(* ===== verification/SchedSpec.v ===== *)
(** * Scheduling: the abstract scheduler and the refinement

    The abstract scheduler is a queue of threads, the current thread and the
    state of each thread; the operations on the run queue refine it. *)
From S2P Require Import Prelude CList Cpu Malloc KHeap Tlb Kernel Sched Vmm Threads SchedExec.

Record sched := Scheduler {
  sc_queue : list Z;
  sc_current : Z;
  sc_state : gmap Z thread_state;
}.

Definition runnable (st : thread_state) : Prop := st = THREAD_READY ∨ st = THREAD_RUNNING.

#[export] Instance runnable_dec st : Decision (runnable st).
Proof. unfold runnable. apply _. Defined.

(** The queue holds the runnable threads, each once; at most the current thread is
    running. *)
Definition sched_ok (a : sched) : Prop :=
  NoDup (sc_queue a) ∧
  (∀ t, t ∈ sc_queue a ↔ ∃ st, sc_state a !! t = Some st ∧ runnable st) ∧
  (∀ t, sc_state a !! t = Some THREAD_RUNNING → t = sc_current a) ∧
  is_Some (sc_state a !! sc_current a) ∧ sc_state a !! NULL = None.

Definition running (a : sched) : Prop := sc_state a !! sc_current a = Some THREAD_RUNNING.

(** ** The abstract operations *)
Definition demote (t : Z) (m : gmap Z thread_state) : gmap Z thread_state :=
  if bool_decide (m !! t = Some THREAD_RUNNING) then <[t := THREAD_READY]> m else m.

(** Round robin: the head of the queue runs and moves to the end. *)
Definition a_schedule (a : sched) : sched :=
  match sc_queue a with
  | [] => a
  | x :: q => Scheduler (q ++ [x]) x (<[x := THREAD_RUNNING]> (demote (sc_current a) (sc_state a)))
  end.

Lemma filter_id_ne (t : Z) (xs : list Z) : t ∉ xs → filter (λ u, u ≠ t) xs = xs.
Proof.
  induction xs as [|x xs IH]; [done|]. rewrite elem_of_cons. intros Hn.
  rewrite filter_cons_True by (intros ->; tauto). f_equal. apply IH. tauto.
Qed.

Lemma filter_other (t : Z) (xs ys : list Z) : NoDup (xs ++ t :: ys) → filter (λ u, u ≠ t) (xs ++ t :: ys) = xs ++ ys.
Proof.
  rewrite NoDup_app, NoDup_cons. intros (_ & Hx & Hy & _).
  rewrite filter_app, filter_cons_False by tauto.
  rewrite !filter_id_ne; [done|done|]. intros Hin. apply (Hx _ Hin). left.
Qed.

(** The current thread leaves the queue. *)
Definition a_block (st : thread_state) (a : sched) : sched :=
  Scheduler (filter (λ t, t ≠ sc_current a) (sc_queue a)) (sc_current a)
    (<[sc_current a := st]> (sc_state a)).

Definition a_wakeup (t : Z) (a : sched) : sched :=
  if bool_decide (sc_state a !! t = Some THREAD_SLEEPING)
  then Scheduler (sc_queue a ++ [t]) (sc_current a) (<[t := THREAD_READY]> (sc_state a))
  else a.

(** A new thread enters the queue. *)
Definition a_create (t : Z) (a : sched) : sched :=
  Scheduler (sc_queue a ++ [t]) (sc_current a) (<[t := THREAD_READY]> (sc_state a)).

Lemma sched_ok_schedule a : sched_ok a → sched_ok (a_schedule a) ∧ (sc_queue a ≠ [] → running (a_schedule a)).
Proof.
  intros (Hnd & Hq & Hr & Hc & Hn). unfold a_schedule. destruct (sc_queue a) as [|x q] eqn:Eq.
  { split; [|done]. unfold sched_ok. rewrite Eq. done. }
  assert (Hx : ∃ st, sc_state a !! x = Some st ∧ runnable st) by (apply Hq; left).
  assert (Hx0 : x ≠ NULL) by (intros ->; destruct Hx as (? & ? & _); congruence).
  assert (Hd : ∀ t, (∃ st, demote (sc_current a) (sc_state a) !! t = Some st ∧ runnable st) ↔
    ∃ st, sc_state a !! t = Some st ∧ runnable st).
  { intros t. unfold demote. case_bool_decide as E; [|done].
    destruct (decide (t = sc_current a)) as [->|].
    - rewrite lookup_insert_eq. split; intros _; eexists; (split; [done|]); [right|left]; done.
    - by rewrite lookup_insert_ne by done. }
  assert (Hdr : ∀ t, demote (sc_current a) (sc_state a) !! t ≠ Some THREAD_RUNNING).
  { intros t. unfold demote. case_bool_decide as E.
    - destruct (decide (t = sc_current a)) as [->|]; [by rewrite lookup_insert_eq|].
      rewrite lookup_insert_ne by done. intros Ht. by apply Hr in Ht.
    - intros Ht. pose proof (Hr t Ht) as ->. done. }
  split; [|intros _; apply lookup_insert_eq].
  split_and!; cbn [sc_queue sc_current sc_state].
  - apply NoDup_cons in Hnd as [? ?]. apply NoDup_app. split_and!; [done| |apply NoDup_singleton].
    set_solver.
  - intros t. destruct (decide (t = x)) as [->|Hne].
    + rewrite lookup_insert_eq. split; [|set_solver]. intros _. eexists. split; [done|]. by right.
    + rewrite lookup_insert_ne by done. rewrite Hd, <- Hq. set_solver.
  - intros t. destruct (decide (t = x)) as [->|Hne]; [done|].
    rewrite lookup_insert_ne by done. intros Ht. by apply Hdr in Ht.
  - rewrite lookup_insert_eq. eauto.
  - rewrite lookup_insert_ne by done. unfold demote. case_bool_decide as E; [|done].
    rewrite lookup_insert_ne; [done|]. intros E'. rewrite E' in E. congruence.
Qed.

Lemma sched_ok_block st a : sched_ok a → ¬ runnable st → sched_ok (a_block st a).
Proof.
  intros (Hnd & Hq & Hr & [sc Hc] & Hn) Hst. unfold a_block. split_and!; cbn [sc_queue sc_current sc_state].
  - by apply NoDup_filter.
  - intros t. rewrite list_elem_of_filter, Hq. destruct (decide (t = sc_current a)) as [->|].
    + rewrite lookup_insert_eq. naive_solver.
    + rewrite lookup_insert_ne by done. naive_solver.
  - intros t. destruct (decide (t = sc_current a)) as [->|]; [done|].
    rewrite lookup_insert_ne by done. apply Hr.
  - rewrite lookup_insert_eq. eauto.
  - rewrite lookup_insert_ne; [done|]. intros E. rewrite E in Hc. congruence.
Qed.

Lemma sched_ok_enter t a :
  sched_ok a → t ≠ NULL → t ∉ sc_queue a →
  sched_ok (Scheduler (sc_queue a ++ [t]) (sc_current a) (<[t := THREAD_READY]> (sc_state a))).
Proof.
  intros (Hnd & Hq & Hr & [sc Hc] & Hn) Ht Hnin. split_and!; cbn [sc_queue sc_current sc_state].
  - apply NoDup_app. split_and!; [done|set_solver|apply NoDup_singleton].
  - intros u. destruct (decide (u = t)) as [->|].
    + rewrite lookup_insert_eq. split; [|set_solver]. intros _. eexists. split; [done|]. by left.
    + rewrite lookup_insert_ne by done. rewrite <- Hq. set_solver.
  - intros u. destruct (decide (u = t)) as [->|]; [by rewrite lookup_insert_eq|].
    rewrite lookup_insert_ne by done. apply Hr.
  - destruct (decide (sc_current a = t)) as [->|]; [rewrite lookup_insert_eq|rewrite lookup_insert_ne by done]; eauto.
  - by rewrite lookup_insert_ne.
Qed.

Lemma sleeping_not_queued t a : sched_ok a → sc_state a !! t = Some THREAD_SLEEPING → t ≠ NULL ∧ t ∉ sc_queue a.
Proof.
  intros (_ & Hq & _ & _ & Hn) Ht. split; [intros ->; congruence|].
  intros (st & Hst & Hrun)%Hq. rewrite Ht in Hst. injection Hst as <-. by destruct Hrun.
Qed.

Lemma sched_ok_wakeup t a : sched_ok a → sched_ok (a_wakeup t a).
Proof.
  intros Hok. unfold a_wakeup. case_bool_decide as E; [|done].
  destruct (sleeping_not_queued t a Hok E). by apply sched_ok_enter.
Qed.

==============================

**What you should do**
Return a word-for-word copy of the lines above from the one holding "case_bool_decide as E." through the one holding "- intros t. destruct (decide (t = x)) as [->|Hne].", with both of them included and nothing besides.

**Response for this exercise**
  { intros t. unfold demote. case_bool_decide as E.
    - destruct (decide (t = sc_current a)) as [->|]; [by rewrite lookup_insert_eq|].
      rewrite lookup_insert_ne by done. intros Ht. by apply Hr in Ht.
    - intros Ht. pose proof (Hr t Ht) as ->. done. }
  split; [|intros _; apply lookup_insert_eq].
  split_and!; cbn [sc_queue sc_current sc_state].
  - apply NoDup_cons in Hnd as [? ?]. apply NoDup_app. split_and!; [done| |apply NoDup_singleton].
    set_solver.
  - intros t. destruct (decide (t = x)) as [->|Hne].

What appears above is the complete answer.